Mon premier contact avec le cacao remonte à un voyage en République dominicaine, à la rencontre des producteurs et des plantations de cacaoyers. J’y ai découvert la culture du cacao dans toute sa richesse : les arbres en pleine floraison, les cabosses colorées fraîchement récoltées et le savoir-faire passionné des planteurs.
Voir de mes propres yeux tout le travail, la patience et la précision nécessaires pour produire un cacao de qualité a profondément changé ma perception de ce produit. C’est à ce moment-là que j’ai compris que le cacao n’était pas seulement un ingrédient, mais le fruit d’un terroir, d’une histoire et d’un engagement humain.
Cette expérience a marqué le point de départ de ma passion pour le cacao et l’envie, plus tard, de lui donner vie à travers La Manufacture du Chocolat.
Mon ambition première, c’était de fabriquer mon propre chocolat
Mon ambition première, c’était de fabriquer mon propre chocolat, pour pouvoir le servir dans mon bar à chocolat. Je voulais que chaque boisson, chaque pâtisserie soit préparée avec notre propre matière, issue de notre propre savoir-faire.

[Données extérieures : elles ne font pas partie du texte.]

(** *** The call dispatcher *)

(** Run the C++ function of an overload on converted arguments and
    convert what it produces.  [SdkError e] marks the Python exception that
    pybind11's translators make of the C++ exception [e]; which Python
    exception that is (it depends on the C++ type of [e]) is not
    modelled. *)
Definition invoke (r : function_record V) (cargs : list cpp_val)
    (w : world V) : outcome (Exn V) * world V :=
  let res := fn_body (fr_impl r) cargs (sdk w) in
  match res.1 with
  | Throw e => (Raised (SdkError e), with_sdk res.2 w)
  | Return v =>
      cast_out (fr_policy r) (fn_pass (fr_impl r)) (fn_ret (fr_impl r)) v
               (with_sdk res.2 w)
  end.

(** [cpp_function::dispatcher]: the first overload whose parameter count
    matches and whose arguments all convert is called; if there is none,
    [TypeError] is raised and no C++ function runs. *)
Fixpoint dispatcher (chain : list (function_record V)) (args : list py_obj)
    (w : world V) : outcome (Exn V) * world V :=
  match chain with
  | [] => (Raised TypeError_arguments, w)
  | r :: rest =>
      if bool_decide (length args = length (arg_types (fr_impl r))) then
        match load_args w (arg_types (fr_impl r)) args with
        | Some cargs => invoke r cargs w
        | None => dispatcher rest args w
        end
      else dispatcher rest args w
  end.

Mais très vite, j’ai aussi eu envie d’aller plus loin : développer une véritable manufacture, capable de proposer une gamme complète de tablettes, confiseries et créations chocolatées artisanales.
L’idée, c’était de réunir dans un même lieu la dégustation, la fabrication et la découverte du chocolat.

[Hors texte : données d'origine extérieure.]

(** The direct base class, as written in each [class C(Base)] header. *)
Definition base (c : node_class) : option node_class :=
  match c with
  | AdaNode => None
  | BasicDecl | DiscriminantPart | TypeDef | Variant | VariantPart
    | BaseFormalParamHolder | BaseRecordDef | Tagged | Abstract | Limited
    | Private | Aliased | NotNull | Constant | All | Abort | Reverse
    | WithPrivate | Until | Synchronized | Protected | BaseAssoc
    | Constraint | ArrayIndices | ComponentDef | InterfaceKind | TaskDef
    | ProtectedDef | NullComponentDecl | WithClause | UseClause
    | TypeExpr | Mode | AspectSpec | Overriding | Pragma | AspectClause
    | ComponentClause | AspectAssoc | DeclarativePart | EnvHolder
    | RenamingClause | SubpKind | Expr | Op | BasicAssoc
    | OthersDesignator | ElsifExprPart | Quantifier | IterType | LoopSpec
    | CompilationUnit | HandledStmts | ExceptionHandler | Stmt
    | ElsifStmtPart | CaseStmtAlternative | SelectWhenPart
    | EntryIndexSpec | Subunit | LibraryItem | RangeSpec | Params
    | UnconstrainedArrayIndex | AdaList => Some AdaNode
  | Body | DiscriminantSpec | BaseFormalParamDecl | BaseTypeDecl
    | ProtectedTypeDecl | BasicSubpDecl | SingleTaskDecl
    | SingleProtectedDecl | NumberDecl | ObjectDecl | BasePackageDecl
    | ExceptionDecl | GenericInstantiation | PackageRenamingDecl
    | GenericRenamingDecl | GenericDecl | EnumLiteralDecl | EntryDecl
    | ForLoopVarDecl | LabelDecl | NamedStmtDecl => Some BasicDecl
  | BodyStub | SubpBody | PackageBody | TaskBody | ProtectedBody
    | EntryBody => Some Body
  | KnownDiscriminantPart | UnknownDiscriminantPart => Some DiscriminantPart
  | ComponentDecl | ParamSpec | GenericFormal => Some BaseFormalParamDecl
  | ComponentList | GenericFormalPart | BaseSubpSpec => Some BaseFormalParamHolder
  | RecordDef | NullRecordDef => Some BaseRecordDef
  | Tagged_alt_absent | Tagged_alt_present => Some Tagged
  | Abstract_alt_absent | Abstract_alt_present => Some Abstract
  | Limited_alt_absent | Limited_alt_present => Some Limited
  | Private_alt_absent | Private_alt_present => Some Private
  | Aliased_alt_absent | Aliased_alt_present => Some Aliased
  | NotNull_alt_absent | NotNull_alt_present => Some NotNull
  | Constant_alt_absent | Constant_alt_present => Some Constant
  | All_alt_absent | All_alt_present => Some All
  | Abort_alt_absent | Abort_alt_present => Some Abort
  | Reverse_alt_absent | Reverse_alt_present => Some Reverse
  | WithPrivate_alt_absent | WithPrivate_alt_present => Some WithPrivate
  | Until_alt_absent | Until_alt_present => Some Until
  | Synchronized_alt_absent | Synchronized_alt_present => Some Synchronized
  | Protected_alt_absent | Protected_alt_present => Some Protected
  | RecordTypeDef | RealTypeDef | DerivedTypeDef | PrivateTypeDef
    | SignedIntTypeDef | ModIntTypeDef | ArrayTypeDef | InterfaceTypeDef
    | AccessDef | FormalDiscreteTypeDef => Some TypeDef
  | ClasswideTypeDecl | TypeDecl | EnumTypeDecl | SubtypeDecl
    | TaskTypeDecl | IncompleteTypeDecl => Some BaseTypeDecl
  | AnonymousTypeDecl => Some TypeDecl
  | FloatingPointDef | OrdinaryFixedPointDef | DecimalFixedPointDef => Some RealTypeDef
  | RangeConstraint | DigitsConstraint | DeltaConstraint
    | IndexConstraint | DiscriminantConstraint | DiscriminantAssoc => Some Constraint
  | UnconstrainedArrayIndices | ConstrainedArrayIndices => Some ArrayIndices
  | InterfaceKind_alt_limited | InterfaceKind_alt_task
    | InterfaceKind_alt_protected | InterfaceKind_alt_synchronized => Some InterfaceKind
  | SingleTaskTypeDecl => Some TaskTypeDecl
  | AccessToSubpDef | TypeAccessDef => Some AccessDef
  | UsePackageClause | UseTypeClause => Some UseClause
  | AnonymousType | SubtypeIndication => Some TypeExpr
  | ConstrainedSubtypeIndication | DiscreteSubtypeIndication => Some SubtypeIndication
  | Mode_alt_in | Mode_alt_out | Mode_alt_in_out | Mode_alt_default => Some Mode
  | Overriding_alt_overriding | Overriding_alt_not_overriding
    | Overriding_alt_unspecified => Some Overriding
  | ClassicSubpDecl | GenericSubpInternal => Some BasicSubpDecl
  | SubpDecl | NullSubpDecl | AbstractSubpDecl | ExprFunction
    | SubpRenamingDecl | FormalSubpDecl => Some ClassicSubpDecl
  | PragmaArgumentAssoc | ContractCaseAssoc => Some BaseAssoc
  | EnumRepClause | AttributeDefClause | RecordRepClause | AtClause => Some AspectClause
  | ExtendedReturnStmtObjectDecl => Some ObjectDecl
  | PrivatePart | PublicPart => Some DeclarativePart
  | PackageDecl | GenericPackageInternal => Some BasePackageDecl
  | GenericSubpInstantiation | GenericPackageInstantiation => Some GenericInstantiation
  | GenericPackageRenamingDecl | GenericSubpRenamingDecl => Some GenericRenamingDecl
  | SubpKind_alt_procedure | SubpKind_alt_function => Some SubpKind
  | ConcreteFormalSubpDecl | AbstractFormalSubpDecl => Some FormalSubpDecl
  | GenericFormalObjDecl | GenericFormalTypeDecl | GenericFormalSubpDecl
    | GenericFormalPackage => Some GenericFormal
  | GenericSubpDecl | GenericPackageDecl => Some GenericDecl
  | ContractCases | ParenExpr | UnOp | BinOp | MembershipExpr
    | BaseAggregate | Name | BoxExpr | IfExpr | CaseExpr
    | CaseExprAlternative | QuantifiedExpr | Allocator | RaiseExpr => Some Expr
  | Op_alt_and | Op_alt_or | Op_alt_or_else | Op_alt_and_then
    | Op_alt_xor | Op_alt_in | Op_alt_not_in | Op_alt_abs | Op_alt_not
    | Op_alt_pow | Op_alt_mult | Op_alt_div | Op_alt_mod | Op_alt_rem
    | Op_alt_plus | Op_alt_minus | Op_alt_concat | Op_alt_eq | Op_alt_neq
    | Op_alt_lt | Op_alt_lte | Op_alt_gt | Op_alt_gte | Op_alt_double_dot => Some Op
  | RelationOp => Some BinOp
  | Aggregate | NullRecordAggregate => Some BaseAggregate
  | CallExpr | ExplicitDeref | SingleTokNode | QualExpr | AttributeRef
    | DottedName => Some Name
  | ParamAssoc | AggregateAssoc => Some BasicAssoc
  | MultiDimArrayAssoc => Some AggregateAssoc
  | AssocList => Some BasicAssoc_list
  | DeclList | StmtList | AlternativesList | ConstraintList => Some AdaNode_list
  | BaseId | NumLiteral | NullLiteral => Some SingleTokNode
  | Identifier | StringLiteral | CharLiteral => Some BaseId
  | RealLiteral | IntLiteral => Some NumLiteral
  | SubpSpec => Some BaseSubpSpec
  | Quantifier_alt_all | Quantifier_alt_some => Some Quantifier
  | IterType_alt_in | IterType_alt_of => Some IterType
  | ForLoopSpec | WhileLoopSpec => Some LoopSpec
  | UpdateAttributeRef => Some AttributeRef
  | SimpleStmt | CompositeStmt => Some Stmt
  | CallStmt | NullStmt | AssignStmt | GotoStmt | ExitStmt | ReturnStmt
    | RequeueStmt | AbortStmt | DelayStmt | RaiseStmt | Label
    | TerminateAlternative => Some SimpleStmt
  | IfStmt | NamedStmt | BaseLoopStmt | BlockStmt | ExtendedReturnStmt
    | CaseStmt | AcceptStmt | SelectStmt => Some CompositeStmt
  | LoopStmt | ForLoopStmt | WhileLoopStmt => Some BaseLoopStmt
  | DeclBlock | BeginBlock => Some BlockStmt
  | AcceptStmtWithStmts => Some AcceptStmt
  | ProtectedBodyStub | SubpBodyStub | PackageBodyStub | TaskBodyStub => Some BodyStub
  | IncompleteTaggedTypeDecl => Some IncompleteTypeDecl
  | ParentList => Some Name_list
  | DiscriminantChoiceList => Some Identifier_list
  | AdaNode_list | AspectAssoc_list | BaseAssoc_list | BasicAssoc_list
    | CaseExprAlternative_list | CaseStmtAlternative_list
    | ComponentClause_list | ContractCaseAssoc_list
    | DiscriminantAssoc_list | DiscriminantSpec_list | ElsifExprPart_list
    | ElsifStmtPart_list | EnumLiteralDecl_list | Identifier_list
    | Name_list | ParamSpec_list | Pragma_list | SelectWhenPart_list
    | UnconstrainedArrayIndex_list | Variant_list => Some AdaList
  end.

(** Position of the class in [ast.py], used to compare classes. *)
Definition class_index (c : node_class) : positive :=
  match c with
  | AdaNode => 1 | BasicDecl => 2 | Body => 3 | BodyStub => 4
  | DiscriminantSpec => 5 | DiscriminantPart => 6
  | KnownDiscriminantPart => 7 | UnknownDiscriminantPart => 8 | TypeDef => 9
  | Variant => 10 | VariantPart => 11 | BaseFormalParamDecl => 12
  | ComponentDecl => 13 | BaseFormalParamHolder => 14 | ComponentList => 15
  | BaseRecordDef => 16 | RecordDef => 17 | NullRecordDef => 18
  | Tagged => 19 | Tagged_alt_absent => 20 | Tagged_alt_present => 21
  | Abstract => 22 | Abstract_alt_absent => 23 | Abstract_alt_present => 24
  | Limited => 25 | Limited_alt_absent => 26 | Limited_alt_present => 27
  | Private => 28 | Private_alt_absent => 29 | Private_alt_present => 30
  | Aliased => 31 | Aliased_alt_absent => 32 | Aliased_alt_present => 33
  | NotNull => 34 | NotNull_alt_absent => 35 | NotNull_alt_present => 36
  | Constant => 37 | Constant_alt_absent => 38 | Constant_alt_present => 39
  | All => 40 | All_alt_absent => 41 | All_alt_present => 42 | Abort => 43
  | Abort_alt_absent => 44 | Abort_alt_present => 45 | Reverse => 46
  | Reverse_alt_absent => 47 | Reverse_alt_present => 48 | WithPrivate => 49
  | WithPrivate_alt_absent => 50 | WithPrivate_alt_present => 51
  | Until => 52 | Until_alt_absent => 53 | Until_alt_present => 54
  | Synchronized => 55 | Synchronized_alt_absent => 56
  | Synchronized_alt_present => 57 | Protected => 58
  | Protected_alt_absent => 59 | Protected_alt_present => 60
  | RecordTypeDef => 61 | RealTypeDef => 62 | BaseTypeDecl => 63
  | ClasswideTypeDecl => 64 | TypeDecl => 65 | AnonymousTypeDecl => 66
  | EnumTypeDecl => 67 | FloatingPointDef => 68 | OrdinaryFixedPointDef => 69
  | DecimalFixedPointDef => 70 | BaseAssoc => 71 | Constraint => 72
  | RangeConstraint => 73 | DigitsConstraint => 74 | DeltaConstraint => 75
  | IndexConstraint => 76 | DiscriminantConstraint => 77
  | DiscriminantAssoc => 78 | DerivedTypeDef => 79 | PrivateTypeDef => 80
  | SignedIntTypeDef => 81 | ModIntTypeDef => 82 | ArrayIndices => 83
  | UnconstrainedArrayIndices => 84 | ConstrainedArrayIndices => 85
  | ComponentDef => 86 | ArrayTypeDef => 87 | InterfaceKind => 88
  | InterfaceKind_alt_limited => 89 | InterfaceKind_alt_task => 90
  | InterfaceKind_alt_protected => 91 | InterfaceKind_alt_synchronized => 92
  | InterfaceTypeDef => 93 | SubtypeDecl => 94 | TaskDef => 95
  | ProtectedDef => 96 | TaskTypeDecl => 97 | SingleTaskTypeDecl => 98
  | ProtectedTypeDecl => 99 | AccessDef => 100 | AccessToSubpDef => 101
  | TypeAccessDef => 102 | FormalDiscreteTypeDef => 103
  | NullComponentDecl => 104 | WithClause => 105 | UseClause => 106
  | UsePackageClause => 107 | UseTypeClause => 108 | TypeExpr => 109
  | AnonymousType => 110 | SubtypeIndication => 111
  | ConstrainedSubtypeIndication => 112 | DiscreteSubtypeIndication => 113
  | Mode => 114 | Mode_alt_in => 115 | Mode_alt_out => 116
  | Mode_alt_in_out => 117 | Mode_alt_default => 118 | ParamSpec => 119
  | AspectSpec => 120 | Overriding => 121 | Overriding_alt_overriding => 122
  | Overriding_alt_not_overriding => 123 | Overriding_alt_unspecified => 124
  | BasicSubpDecl => 125 | ClassicSubpDecl => 126 | SubpDecl => 127
  | NullSubpDecl => 128 | AbstractSubpDecl => 129 | ExprFunction => 130
  | SubpRenamingDecl => 131 | Pragma => 132 | PragmaArgumentAssoc => 133
  | AspectClause => 134 | EnumRepClause => 135 | AttributeDefClause => 136
  | ComponentClause => 137 | RecordRepClause => 138 | AtClause => 139
  | SingleTaskDecl => 140 | SingleProtectedDecl => 141 | AspectAssoc => 142
  | NumberDecl => 143 | ObjectDecl => 144
  | ExtendedReturnStmtObjectDecl => 145 | DeclarativePart => 146
  | PrivatePart => 147 | PublicPart => 148 | BasePackageDecl => 149
  | PackageDecl => 150 | ExceptionDecl => 151 | GenericInstantiation => 152
  | EnvHolder => 153 | GenericSubpInstantiation => 154
  | GenericPackageInstantiation => 155 | RenamingClause => 156
  | PackageRenamingDecl => 157 | GenericRenamingDecl => 158
  | GenericPackageRenamingDecl => 159 | SubpKind => 160
  | SubpKind_alt_procedure => 161 | SubpKind_alt_function => 162
  | GenericSubpRenamingDecl => 163 | FormalSubpDecl => 164
  | ConcreteFormalSubpDecl => 165 | AbstractFormalSubpDecl => 166
  | GenericFormalPart => 167 | GenericFormal => 168
  | GenericFormalObjDecl => 169 | GenericFormalTypeDecl => 170
  | GenericFormalSubpDecl => 171 | GenericFormalPackage => 172
  | GenericSubpInternal => 173 | GenericDecl => 174 | GenericSubpDecl => 175
  | GenericPackageInternal => 176 | GenericPackageDecl => 177 | Expr => 178
  | ContractCaseAssoc => 179 | ContractCases => 180 | ParenExpr => 181
  | Op => 182 | Op_alt_and => 183 | Op_alt_or => 184 | Op_alt_or_else => 185
  | Op_alt_and_then => 186 | Op_alt_xor => 187 | Op_alt_in => 188
  | Op_alt_not_in => 189 | Op_alt_abs => 190 | Op_alt_not => 191
  | Op_alt_pow => 192 | Op_alt_mult => 193 | Op_alt_div => 194
  | Op_alt_mod => 195 | Op_alt_rem => 196 | Op_alt_plus => 197
  | Op_alt_minus => 198 | Op_alt_concat => 199 | Op_alt_eq => 200
  | Op_alt_neq => 201 | Op_alt_lt => 202 | Op_alt_lte => 203
  | Op_alt_gt => 204 | Op_alt_gte => 205 | Op_alt_double_dot => 206
  | UnOp => 207 | BinOp => 208 | RelationOp => 209 | MembershipExpr => 210
  | BaseAggregate => 211 | Aggregate => 212 | NullRecordAggregate => 213
  | Name => 214 | CallExpr => 215 | BasicAssoc => 216 | ParamAssoc => 217
  | AggregateAssoc => 218 | MultiDimArrayAssoc => 219 | AssocList => 220
  | DeclList => 221 | StmtList => 222 | ExplicitDeref => 223 | BoxExpr => 224
  | OthersDesignator => 225 | IfExpr => 226 | ElsifExprPart => 227
  | CaseExpr => 228 | CaseExprAlternative => 229 | SingleTokNode => 230
  | BaseId => 231 | Identifier => 232 | StringLiteral => 233
  | EnumLiteralDecl => 234 | CharLiteral => 235 | NumLiteral => 236
  | RealLiteral => 237 | IntLiteral => 238 | NullLiteral => 239
  | BaseSubpSpec => 240 | SubpSpec => 241 | EntryDecl => 242
  | Quantifier => 243 | Quantifier_alt_all => 244
  | Quantifier_alt_some => 245 | IterType => 246 | IterType_alt_in => 247
  | IterType_alt_of => 248 | LoopSpec => 249 | ForLoopVarDecl => 250
  | ForLoopSpec => 251 | QuantifiedExpr => 252 | Allocator => 253
  | QualExpr => 254 | AttributeRef => 255 | UpdateAttributeRef => 256
  | RaiseExpr => 257 | DottedName => 258 | CompilationUnit => 259
  | SubpBody => 260 | HandledStmts => 261 | ExceptionHandler => 262
  | Stmt => 263 | SimpleStmt => 264 | CompositeStmt => 265 | CallStmt => 266
  | NullStmt => 267 | AssignStmt => 268 | GotoStmt => 269 | ExitStmt => 270
  | ReturnStmt => 271 | RequeueStmt => 272 | AbortStmt => 273
  | DelayStmt => 274 | RaiseStmt => 275 | IfStmt => 276
  | ElsifStmtPart => 277 | LabelDecl => 278 | Label => 279
  | WhileLoopSpec => 280 | NamedStmtDecl => 281 | NamedStmt => 282
  | BaseLoopStmt => 283 | LoopStmt => 284 | ForLoopStmt => 285
  | WhileLoopStmt => 286 | BlockStmt => 287 | DeclBlock => 288
  | BeginBlock => 289 | ExtendedReturnStmt => 290 | CaseStmt => 291
  | CaseStmtAlternative => 292 | AcceptStmt => 293
  | AcceptStmtWithStmts => 294 | SelectStmt => 295 | SelectWhenPart => 296
  | TerminateAlternative => 297 | PackageBody => 298 | TaskBody => 299
  | ProtectedBody => 300 | EntryBody => 301 | EntryIndexSpec => 302
  | Subunit => 303 | ProtectedBodyStub => 304 | SubpBodyStub => 305
  | PackageBodyStub => 306 | TaskBodyStub => 307 | LibraryItem => 308
  | RangeSpec => 309 | IncompleteTypeDecl => 310
  | IncompleteTaggedTypeDecl => 311 | Params => 312 | ParentList => 313
  | DiscriminantChoiceList => 314 | AlternativesList => 315
  | ConstraintList => 316 | UnconstrainedArrayIndex => 317 | AdaList => 318
  | AdaNode_list => 319 | AspectAssoc_list => 320 | BaseAssoc_list => 321
  | BasicAssoc_list => 322 | CaseExprAlternative_list => 323
  | CaseStmtAlternative_list => 324 | ComponentClause_list => 325
  | ContractCaseAssoc_list => 326 | DiscriminantAssoc_list => 327
  | DiscriminantSpec_list => 328 | ElsifExprPart_list => 329
  | ElsifStmtPart_list => 330 | EnumLiteralDecl_list => 331
  | Identifier_list => 332 | Name_list => 333 | ParamSpec_list => 334
  | Pragma_list => 335 | SelectWhenPart_list => 336
  | UnconstrainedArrayIndex_list => 337 | Variant_list => 338
  end.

Le principal défi, c’était de tout mener de front : faire vivre le bar à chocolat, qui rencontrait un vrai succès, tout en lançant et en développant la manufacture.
Le bar attirait énormément de monde, et il me demandait beaucoup de temps et d’énergie au quotidien. En parallèle, la manufacture prenait de l’ampleur et nécessitait une implication totale.
À un moment, j’ai compris qu’il fallait choisir pour avancer. J’ai donc pris la décision, en juillet 2023, de fermer le bar à chocolat afin de me consacrer pleinement à la fabrication et au développement de la Manufacture du Chocolat.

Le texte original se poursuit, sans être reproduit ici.